YOUR OBJECTIVE -> Two lines below mark the span: the one containing "String v rest' =>" and the one containing "(** The bytes". Set down both, plus every line between, exactly as they stand, and nothing else.

PROVIDED INFORMATION ->
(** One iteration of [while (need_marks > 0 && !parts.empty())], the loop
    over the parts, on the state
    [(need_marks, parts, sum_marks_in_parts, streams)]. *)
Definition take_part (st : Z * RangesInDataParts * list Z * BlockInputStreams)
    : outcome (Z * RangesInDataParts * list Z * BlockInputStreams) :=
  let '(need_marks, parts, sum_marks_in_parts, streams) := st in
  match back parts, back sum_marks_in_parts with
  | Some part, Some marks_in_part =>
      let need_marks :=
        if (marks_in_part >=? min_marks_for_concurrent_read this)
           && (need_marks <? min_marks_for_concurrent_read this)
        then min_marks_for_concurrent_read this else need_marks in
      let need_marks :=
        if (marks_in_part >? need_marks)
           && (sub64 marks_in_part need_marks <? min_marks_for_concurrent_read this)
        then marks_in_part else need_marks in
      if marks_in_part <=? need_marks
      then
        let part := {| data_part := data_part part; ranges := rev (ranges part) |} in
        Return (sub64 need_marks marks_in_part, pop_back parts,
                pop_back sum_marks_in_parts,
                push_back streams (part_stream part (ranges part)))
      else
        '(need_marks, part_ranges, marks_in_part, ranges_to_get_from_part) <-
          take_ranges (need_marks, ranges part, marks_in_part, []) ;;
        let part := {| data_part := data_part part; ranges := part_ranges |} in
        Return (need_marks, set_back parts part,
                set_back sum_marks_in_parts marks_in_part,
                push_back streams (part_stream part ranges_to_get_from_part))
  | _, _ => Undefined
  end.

* * *

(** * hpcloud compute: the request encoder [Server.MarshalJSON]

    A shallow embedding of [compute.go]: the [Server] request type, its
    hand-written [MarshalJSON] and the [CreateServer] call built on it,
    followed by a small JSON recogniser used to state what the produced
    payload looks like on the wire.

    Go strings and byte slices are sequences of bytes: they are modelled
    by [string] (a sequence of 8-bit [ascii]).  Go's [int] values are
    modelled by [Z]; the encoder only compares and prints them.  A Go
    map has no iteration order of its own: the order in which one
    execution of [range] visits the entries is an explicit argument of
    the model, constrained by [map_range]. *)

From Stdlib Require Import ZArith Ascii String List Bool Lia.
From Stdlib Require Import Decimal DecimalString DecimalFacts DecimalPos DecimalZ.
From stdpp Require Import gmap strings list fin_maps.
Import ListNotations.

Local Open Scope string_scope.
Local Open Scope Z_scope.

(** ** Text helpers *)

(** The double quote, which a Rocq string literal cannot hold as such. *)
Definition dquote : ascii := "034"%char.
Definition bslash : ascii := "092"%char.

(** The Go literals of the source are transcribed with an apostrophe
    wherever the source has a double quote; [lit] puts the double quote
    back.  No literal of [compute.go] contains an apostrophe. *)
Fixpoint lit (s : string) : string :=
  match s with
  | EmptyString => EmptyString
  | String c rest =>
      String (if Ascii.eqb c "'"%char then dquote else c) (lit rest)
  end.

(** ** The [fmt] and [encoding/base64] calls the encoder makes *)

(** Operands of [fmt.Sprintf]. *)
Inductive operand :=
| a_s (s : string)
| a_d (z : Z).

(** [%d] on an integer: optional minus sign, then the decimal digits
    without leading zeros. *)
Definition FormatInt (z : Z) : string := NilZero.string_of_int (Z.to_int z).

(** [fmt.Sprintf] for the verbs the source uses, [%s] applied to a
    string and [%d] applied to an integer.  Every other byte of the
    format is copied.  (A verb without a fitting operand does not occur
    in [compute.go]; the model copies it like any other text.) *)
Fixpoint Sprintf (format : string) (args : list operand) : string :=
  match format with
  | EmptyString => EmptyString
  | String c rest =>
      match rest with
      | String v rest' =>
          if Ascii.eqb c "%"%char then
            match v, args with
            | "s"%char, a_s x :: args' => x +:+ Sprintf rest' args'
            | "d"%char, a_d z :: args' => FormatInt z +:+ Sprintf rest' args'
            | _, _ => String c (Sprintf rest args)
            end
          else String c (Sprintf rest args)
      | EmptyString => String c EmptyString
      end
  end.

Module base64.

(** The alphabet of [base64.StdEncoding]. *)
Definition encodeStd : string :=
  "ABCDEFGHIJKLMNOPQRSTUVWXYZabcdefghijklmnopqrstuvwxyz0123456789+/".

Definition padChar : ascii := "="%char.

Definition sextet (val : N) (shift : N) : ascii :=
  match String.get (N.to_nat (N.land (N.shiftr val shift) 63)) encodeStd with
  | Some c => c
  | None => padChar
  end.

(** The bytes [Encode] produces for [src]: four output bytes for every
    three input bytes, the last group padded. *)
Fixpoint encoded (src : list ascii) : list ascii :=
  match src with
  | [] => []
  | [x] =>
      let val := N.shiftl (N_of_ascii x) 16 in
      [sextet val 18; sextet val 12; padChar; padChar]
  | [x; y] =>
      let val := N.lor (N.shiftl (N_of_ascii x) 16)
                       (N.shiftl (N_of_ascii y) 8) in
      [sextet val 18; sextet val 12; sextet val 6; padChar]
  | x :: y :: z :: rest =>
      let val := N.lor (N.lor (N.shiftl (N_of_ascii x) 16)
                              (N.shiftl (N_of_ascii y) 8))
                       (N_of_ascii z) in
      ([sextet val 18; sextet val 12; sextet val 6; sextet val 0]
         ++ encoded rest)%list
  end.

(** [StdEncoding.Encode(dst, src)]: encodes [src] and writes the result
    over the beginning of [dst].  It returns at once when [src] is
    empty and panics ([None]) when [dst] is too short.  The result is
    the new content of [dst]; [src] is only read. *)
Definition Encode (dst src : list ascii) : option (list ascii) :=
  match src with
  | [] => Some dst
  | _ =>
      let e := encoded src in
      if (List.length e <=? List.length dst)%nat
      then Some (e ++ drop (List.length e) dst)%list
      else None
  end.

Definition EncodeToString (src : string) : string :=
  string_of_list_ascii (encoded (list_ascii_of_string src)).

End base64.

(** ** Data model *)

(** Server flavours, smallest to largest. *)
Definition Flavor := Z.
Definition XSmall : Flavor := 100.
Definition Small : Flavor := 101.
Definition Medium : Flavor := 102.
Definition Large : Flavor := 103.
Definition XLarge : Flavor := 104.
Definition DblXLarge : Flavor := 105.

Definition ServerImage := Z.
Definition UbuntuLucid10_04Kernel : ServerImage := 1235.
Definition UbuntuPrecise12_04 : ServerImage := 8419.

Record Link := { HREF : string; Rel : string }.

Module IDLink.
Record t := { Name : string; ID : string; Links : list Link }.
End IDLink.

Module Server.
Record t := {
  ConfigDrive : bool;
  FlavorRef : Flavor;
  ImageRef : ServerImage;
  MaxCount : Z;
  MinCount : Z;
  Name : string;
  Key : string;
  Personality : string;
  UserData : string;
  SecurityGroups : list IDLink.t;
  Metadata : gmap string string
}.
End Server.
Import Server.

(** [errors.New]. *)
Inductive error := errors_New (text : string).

ANSWER BOX ->
      | String v rest' =>
          if Ascii.eqb c "%"%char then
            match v, args with
            | "s"%char, a_s x :: args' => x +:+ Sprintf rest' args'
            | "d"%char, a_d z :: args' => FormatInt z +:+ Sprintf rest' args'
            | _, _ => String c (Sprintf rest args)
            end
          else String c (Sprintf rest args)
      | EmptyString => String c EmptyString
      end
  end.

Module base64.

(** The alphabet of [base64.StdEncoding]. *)
Definition encodeStd : string :=
  "ABCDEFGHIJKLMNOPQRSTUVWXYZabcdefghijklmnopqrstuvwxyz0123456789+/".

Definition padChar : ascii := "="%char.

Definition sextet (val : N) (shift : N) : ascii :=
  match String.get (N.to_nat (N.land (N.shiftr val shift) 63)) encodeStd with
  | Some c => c
  | None => padChar
  end.

(** The bytes [Encode] produces for [src]: four output bytes for every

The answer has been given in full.